Especially the feral cats. One has been visiting late, riling our two male ginger tabbies. Liam goes berserk, bouncing from one window to the next, tail puffed out. In a territorial frenzy he will tangle with anything in his way: the hand that feeds or the brother he would ordinarily be curled up with. Two weeks ago it was the brother, and Donovan got the worst of it. We took him to the emergency clinic just after midnight when we noticed blood on the tile: Liam had gashed the inside of his thigh, deeply enough that it required six or seven stitches to close. About the cut Donovan was equanimous. We might never have known without the blood. But they made him wear a soft collar, the conical sort that juts from the neck like an antique phonograph horn. (Up to fourteen days, the vet said originally.) He wasn’t at all happy with that. The cats were separated at night and one or the other of us stayed up to monitor Donovan, replacing the cone when he inevitably slipped it off and started licking his stitches. Cone on, he’d want his head rubbed. Well-rubbed, he’d fall asleep. Sleep-deprived babysitters, on the other hand, counted the days, and while we counted we also tried to map out a strategy to keep the visiting cat, the nuisance animal, at bay.
We settled on something called a Scarecrow. It’s essentially a sprinkler mounted above a passive infrared sensor. The sensor detects motion in the dark and fires a burst of cold water in an arc, up to 35 feet away. I bought four, plus a brace of good hoses, installing one each on the north and south sides of the house and keeping the other two as backups. They work. At least, if the absence of a problem is proof of a solution, then they work. Who knows? The obnoxious feral might have found better things to do with his time. In the morning I go fore and aft and shut off the hoses. The one on the north side has developed a hair trigger, and the Spotted Towhees and scrub-jays are taking turns setting it off, like a coin-operated shower at the YMCA. The wood rats, up from the shop, where they were chewing on the compost bin, have opened a towel concession. It’s better than the alternative, though: peace has settled in again, and this morning I wake early to turn off the water, so we don’t inadvertently blast a doe and her fawns.

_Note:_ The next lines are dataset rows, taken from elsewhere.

(* ===== verification/Cluster.v ===== *)
(** * Cluster: nodes that call each other's handlers

    The network of [Api] instantiated with the handlers of [Server]: a call to a
    target runs the handler of the node behind it, unless the transport loses
    the request or the reply.  Every node runs the code of src/internal/server
    and src/internal/replication; clock readings are arbitrary, so nodes may be
    skewed in any way. *)

From S2P Require Import Prelude GoLib Float64 Metrics Hlc Storage Staleness Ring WriteLog.
From S2P Require Import Reconcile Config Quorum Api Coordinator Server.

Open Scope Z_scope.

(** What happens to a call: it is delivered, or the request is lost, or it takes
    effect but the reply is lost (a deadline that passed). *)
Inductive fault := Deliver | DropRequest | DropReply.

Section Cluster.
Context {Q : Type} `{!QuorumProvider Q}.

Record Cluster := mkCluster {
  cl_nodes : gmap string (Server Q);     (* by target *)
  cl_faults : list fault;                (* for the calls to come; then [Deliver] *)
}.

(** Run a handler at a target. *)
Definition call_at {A} (target : string) (m : GoM (Server Q) (option A)) : GoM Cluster (A + error) :=
  λ c w,
    let f := default Deliver (head (cl_faults c)) in
    let faults := tail (cl_faults c) in
    match cl_nodes c !! target with
    | None => (inr "unavailable", mkCluster (cl_nodes c) faults, w)
    | Some s =>
        match f with
        | DropRequest => (inr "unavailable", mkCluster (cl_nodes c) faults, w)
        | Deliver | DropReply =>
            let '(r, s', w') := m s w in
            let c' := mkCluster (<[target := s']> (cl_nodes c)) faults in
            match r, f with
            | Some a, Deliver => (inl a, c', w')
            | _, _ => (inr "deadline exceeded", c', w')
            end
        end
    end.

Definition call_pure {A} (target : string) (m : GoM (Server Q) A) : GoM Cluster (A + error) :=
  call_at target (a <- m ;; ret (Some a)).

#[export] Instance cluster_network : Network Cluster :=
  mkNetwork (λ _, None)
    (λ target req, call_at target (Server_Replicate req))
    (λ target req, call_pure target (Server_GetLocal req))
    (λ target req, call_pure target (Server_HealthCheck req)).

(** A client's operation at a node: the node's handler, with the other nodes as
    its network. *)
Definition at_node {A} (self : string) (op : GoM (Server Q * Cluster) A) : GoM Cluster (option A) :=
  λ c w,
    match cl_nodes c !! self with
    | None => (None, c, w)
    | Some s =>
        let '(a, (s', e'), w') := op (s, mkCluster (delete self (cl_nodes c)) (cl_faults c)) w in
        (Some a, mkCluster (<[self := s']> (cl_nodes e')) (cl_faults e'), w')
    end.

(** ** The cluster meets the contract of [ReplicaNetwork] *)

Definition lookup_at (c : Cluster) (target key : string) : option VersionedValue :=
  match cl_nodes c !! target with Some s => sv_store s !! key | None => None end.
(* ===== verification/YcsbUtil.v ===== *)
(** * YcsbUtil: the helpers of the YCSB framework
    (src/go-ycsb-vendor/pkg/util: hash.go, row.go, core.go, util.go)

    FNV hashes, the varint row format and the row codec of the bindings, and the
    outcome of a computation that may panic or end the process. *)

From Stdlib Require Import Ascii.
From S2P Require Import Prelude GoLib Storage.

Open Scope Z_scope.

(** A string of bytes below 128. *)
Fixpoint is_ascii (s : string) : bool :=
  match s with
  | EmptyString => true
  | String c s => (Ascii.nat_of_ascii c <? 128)%nat && is_ascii s
  end.

(** ** Outcomes: a result, a run-time panic, or [util.Fatalf] (os.Exit)

    [OutOfFuel] is a loop the model stopped following; only the loops whose
    length the code does not bound can give it.  The messages of panics and
    exits are the start of the text the code formats. *)

Inductive Outcome (A : Type) :=
  | Ok (a : A)
  | Panic (msg : string)
  | Exit (msg : string)
  | OutOfFuel.
Arguments Ok {A}.
Arguments Panic {A}.
Arguments Exit {A}.
Arguments OutOfFuel {A}.

Definition obind {A B} (m : Outcome A) (f : A → Outcome B) : Outcome B :=
  match m with
  | Ok a => f a
  | Panic msg => Panic msg
  | Exit msg => Exit msg
  | OutOfFuel => OutOfFuel
  end.
Notation "'let!' x := m 'in' k" := (obind m (λ x, k))
  (at level 200, x pattern, m at level 100, k at level 200) : acp_scope.
Open Scope acp_scope.

(** ** Bytes and fixed-width integers *)

Definition byte_val (b : Byte.byte) : Z := Z.of_N (Byte.to_N b).

(** The conversion [byte(x)]. *)
Definition byte_of (z : Z) : Byte.byte :=
  match Byte.of_N (Z.to_N (z mod 256)) with Some b => b | None => Byte.x00 end.

(** [binary.BigEndian.PutUint64]. *)
Definition put_uint64 (v : Z) : bytes :=
  map (λ i, byte_of (Z.shiftr v (8 * i))) [7; 6; 5; 4; 3; 2; 1; 0].

(** ** Hashes *)

Definition fnv_offset64 : Z := 14695981039346656037.
Definition fnv_prime64 : Z := 1099511628211.

(** [fnv.New64a], [Write], [Sum64]. *)
Definition fnv64a (b : bytes) : Z :=
  fold_left (λ h x, wrapu64 (Z.lxor h (byte_val x) * fnv_prime64)) b fnv_offset64.

Definition Hash64 (n : Z) : Z :=
  let result := wrap64 (fnv64a (put_uint64 (wrapu64 n))) in
  if result <? 0 then wrap64 (- result) else result.

Definition BytesHash64 (b : bytes) : Z := wrap64 (fnv64a b).
Definition StringHash64 (s : string) : Z := wrap64 (fnv64a (go_bytes s)).

Example fnv_ex :
  fnv64a [] = 0xcbf29ce484222325 ∧ fnv64a (go_bytes "a") = 0xaf63dc4c8601ec8c ∧
  fnv64a (go_bytes "foobar") = 0x85944171f73967e8.
Proof. vm_compute. done. Qed.

(** ** Varints (encoding/binary) *)

Definition MaxVarintLen64 : nat := 10.

(** [binary.PutUvarint] on a buffer of [n] bytes, [None] when it is too small. *)
Fixpoint put_uvarint (n : nat) (x : Z) : option bytes :=
  match n with
  | O => None
  | S n =>
      if x <? 128 then Some [byte_of x]
      else
        match put_uvarint n (Z.shiftr x 7) with
        | Some rest => Some (byte_of (Z.lor (x mod 256) 128) :: rest)
        | None => None
        end
  end.

Definition zigzag (x : Z) : Z :=
  let ux := wrapu64 (2 * x) in
  if x <? 0 then 2 ^ 64 - 1 - ux else ux.

(** [appendVarint]: [PutVarint] into a local array of [MaxVarintLen64] bytes. *)
Definition appendVarint (b : bytes) (v : Z) : option bytes :=
  match put_uvarint MaxVarintLen64 (zigzag v) with
  | Some data => Some (b ++ data)
  | None => None
  end.

(** [binary.Uvarint]: (value, bytes read); 0 read is a short buffer, a negative
    number an overflow.  [x] and [s] are the loop variables, [i] the index. *)
Fixpoint uvarint_loop (buf : bytes) (x s : Z) (i : nat) : Z * Z :=
  match buf with
  | [] => (0, 0)
  | b :: buf =>
      if (i =? MaxVarintLen64)%nat then (0, - Z.of_nat (i + 1))
      else if byte_val b <? 128 then
        if (i =? MaxVarintLen64 - 1)%nat && (byte_val b >? 1) then (0, - Z.of_nat (i + 1))
        else (Z.lor x (wrapu64 (Z.shiftl (byte_val b) s)), Z.of_nat (i + 1))
      else uvarint_loop buf (Z.lor x (wrapu64 (Z.shiftl (Z.land (byte_val b) 127) s))) (s + 7) (i + 1)
  end.

Definition Uvarint (buf : bytes) : Z * Z := uvarint_loop buf 0 0 0.

(** [binary.Varint]. *)
Definition Varint (buf : bytes) : Z * Z :=
  let '(ux, n) := Uvarint buf in
  let x := Z.shiftr ux 1 in
  (if Z.odd ux then - x - 1 else x, n).

(** ** Rows: colID1, value1, colID2, value2, ... *)

Definition compactBytesFlag : Byte.byte := byte_of 2.
Definition varintFlag : Byte.byte := byte_of 8.

Definition encodeInt64 (b : bytes) (v : Z) : option bytes := appendVarint (b ++ [varintFlag]) v.

Definition encodeBytes (b v : bytes) : option bytes :=
  match appendVarint (b ++ [compactBytesFlag]) (Z.of_nat (length v)) with
  | Some b => Some (b ++ v)
  | None => None
  end.

Fixpoint encode_cols (cols : list bytes) (colIDs : list Z) (valBuf : bytes) : option bytes :=
  match cols, colIDs with
  | v :: cols, c :: colIDs =>
      match encodeInt64 valBuf c with
      | None => None
      | Some valBuf =>
          match encodeBytes valBuf v with
          | None => None
          | Some valBuf => encode_cols cols colIDs valBuf
          end
      end
  | _, _ => Some valBuf
  end.

(** [EncodeRow]; the buffer it is given is truncated to length zero first. *)
Definition EncodeRow (cols : list bytes) (colIDs : list Z) : Outcome (bytes + error) :=
  if negb (length cols =? length colIDs)%nat then
    Ok (inr ("EncodeRow error: cols and colIDs count not match " +:+ itoa (Z.of_nat (length cols)) +:+
             " vs " +:+ itoa (Z.of_nat (length colIDs))))
  else if (length cols =? 0)%nat then Ok (inl [byte_of 0])
  else match encode_cols cols colIDs [] with
       | Some b => Ok (inl b)
       | None => Panic "index out of range"
       end.

Definition decodeVarint (b : bytes) : (bytes * Z) + error :=
  let '(v, n) := Varint b in
  if n >? 0 then inl (drop (Z.to_nat n) b, v)
  else if n <? 0 then inr "value larger than 64 bits"
  else inr "insufficient bytes to decode value".

(** [b[1:]]: a panic on an empty slice. *)
Definition slice1 (b : bytes) : Outcome bytes :=
  match b with [] => Panic "slice bounds out of range" | _ :: b => Ok b end.

Definition decodeInt64 (b : bytes) : Outcome ((bytes * Z) + error) :=
  let! b := slice1 b in Ok (decodeVarint b).

Definition decodeBytes (b : bytes) : Outcome ((bytes * bytes) + error) :=
  let! b := slice1 b in
  match decodeVarint b with
  | inr err => Ok (inr err)
  | inl (remain, n) =>
      if Z.of_nat (length remain) <? n then
        Ok (inr ("insufficient bytes to decode value, expected length: " +:+ itoa n))
      else if n <? 0 then Panic "slice bounds out of range"
      else Ok (inl (drop (Z.to_nat n) remain, take (Z.to_nat n) remain))
  end.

The sun is up, low over my shoulder, just east-northeast. My shadow leaps out along the wet grass, over the lip of the rise and across the deer trail down into the ravine. And when you can see your shadow on June the 18th, long and twisted among the scrub, it means twelve more years of ecosystem collapse. These animals don’t need another scarecrow, of course. They already have one. We’ve been on the job for a very long time.